• Work instruction
Reproduce the listing verbatim through the line with "apply (configure_entry_ok fs".
______________________________
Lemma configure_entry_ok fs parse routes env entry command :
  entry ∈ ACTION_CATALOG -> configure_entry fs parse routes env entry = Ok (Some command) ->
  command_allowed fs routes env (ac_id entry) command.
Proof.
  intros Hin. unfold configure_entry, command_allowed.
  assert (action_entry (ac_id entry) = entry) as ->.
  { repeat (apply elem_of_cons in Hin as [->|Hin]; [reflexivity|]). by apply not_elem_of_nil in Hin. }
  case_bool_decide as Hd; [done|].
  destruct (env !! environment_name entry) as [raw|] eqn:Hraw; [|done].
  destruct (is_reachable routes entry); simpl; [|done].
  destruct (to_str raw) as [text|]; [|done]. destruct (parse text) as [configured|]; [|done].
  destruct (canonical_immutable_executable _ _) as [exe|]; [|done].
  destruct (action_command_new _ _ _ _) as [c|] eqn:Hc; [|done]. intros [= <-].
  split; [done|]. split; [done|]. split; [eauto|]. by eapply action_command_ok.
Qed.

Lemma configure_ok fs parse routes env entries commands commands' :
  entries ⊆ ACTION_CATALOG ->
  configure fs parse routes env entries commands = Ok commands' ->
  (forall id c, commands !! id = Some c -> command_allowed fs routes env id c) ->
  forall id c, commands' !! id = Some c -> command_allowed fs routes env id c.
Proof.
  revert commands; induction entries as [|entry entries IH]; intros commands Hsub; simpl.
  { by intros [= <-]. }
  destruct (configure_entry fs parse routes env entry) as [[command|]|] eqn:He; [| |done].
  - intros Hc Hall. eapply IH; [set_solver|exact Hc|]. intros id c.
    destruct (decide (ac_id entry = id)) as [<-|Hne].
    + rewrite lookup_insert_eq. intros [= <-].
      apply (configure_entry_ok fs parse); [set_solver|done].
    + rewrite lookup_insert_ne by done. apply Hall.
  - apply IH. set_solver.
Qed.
______________________________
• Expected output
Lemma configure_entry_ok fs parse routes env entry command :
  entry ∈ ACTION_CATALOG -> configure_entry fs parse routes env entry = Ok (Some command) ->
  command_allowed fs routes env (ac_id entry) command.
Proof.
  intros Hin. unfold configure_entry, command_allowed.
  assert (action_entry (ac_id entry) = entry) as ->.
  { repeat (apply elem_of_cons in Hin as [->|Hin]; [reflexivity|]). by apply not_elem_of_nil in Hin. }
  case_bool_decide as Hd; [done|].
  destruct (env !! environment_name entry) as [raw|] eqn:Hraw; [|done].
  destruct (is_reachable routes entry); simpl; [|done].
  destruct (to_str raw) as [text|]; [|done]. destruct (parse text) as [configured|]; [|done].
  destruct (canonical_immutable_executable _ _) as [exe|]; [|done].
  destruct (action_command_new _ _ _ _) as [c|] eqn:Hc; [|done]. intros [= <-].
  split; [done|]. split; [done|]. split; [eauto|]. by eapply action_command_ok.
Qed.

Lemma configure_ok fs parse routes env entries commands commands' :
  entries ⊆ ACTION_CATALOG ->
  configure fs parse routes env entries commands = Ok commands' ->
  (forall id c, commands !! id = Some c -> command_allowed fs routes env id c) ->
  forall id c, commands' !! id = Some c -> command_allowed fs routes env id c.
Proof.
  revert commands; induction entries as [|entry entries IH]; intros commands Hsub; simpl.
  { by intros [= <-]. }
  destruct (configure_entry fs parse routes env entry) as [[command|]|] eqn:He; [| |done].
  - intros Hc Hall. eapply IH; [set_solver|exact Hc|]. intros id c.
    destruct (decide (ac_id entry = id)) as [<-|Hne].
    + rewrite lookup_insert_eq. intros [= <-].
      apply (configure_entry_ok fs parse); [set_solver|done].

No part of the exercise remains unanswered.